Exercise goal
Your answer should be only the lines below from the one with "match waiting w with" to the one with "e (with_waiting None w), None)", repeated exactly, ends included.

[Data records]

******

(** Second half of [runcode]: [future.result()] returns once the future is
    no longer pending ([None] while it still blocks).  The result is the
    value [runcode] returns. *)
Definition runcode_resume (w : world) : option (world * option value) :=
  match waiting w with
  | None => None
  | Some f =>
      match futures w !! f with
      | Some (FFinishedResult v) => Some (with_waiting None w, Some v)
      | Some (FFinishedExc e) => Some (runcode_except e (with_waiting None w), None)
      | Some FCancelled => Some (runcode_except CancelledError (with_waiting None w), None)
      | _ => None
      end
  end.

(** ** The driver loop of [interact] *)

(** [except KeyboardInterrupt] around [console.loop.run_forever()]:
    set the flag and cancel [repl_future] when it is not done.
    [repl_thread.interrupt()] only wakes the pyrepl reader and touches none
    of the state modelled here. *)
Definition on_driver_interrupt (w : world) : option world :=
  let w := with_keyboard_interrupted (Some true) w in
  match repl_future w with
  | Some t =>
      match tasks w !! t with
      | Some tk => if negb (task_is_done tk) then task_cancel t w else Some w
      | None => Some w
      end
  | None => Some w
  end.

(** ** [REPLThread.run] *)

(** The double quote character. *)
Definition dq : string := String "034"%char EmptyString.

******

Answer space
  match waiting w with
  | None => None
  | Some f =>
      match futures w !! f with
      | Some (FFinishedResult v) => Some (with_waiting None w, Some v)
      | Some (FFinishedExc e) => Some (runcode_except e (with_waiting None w), None)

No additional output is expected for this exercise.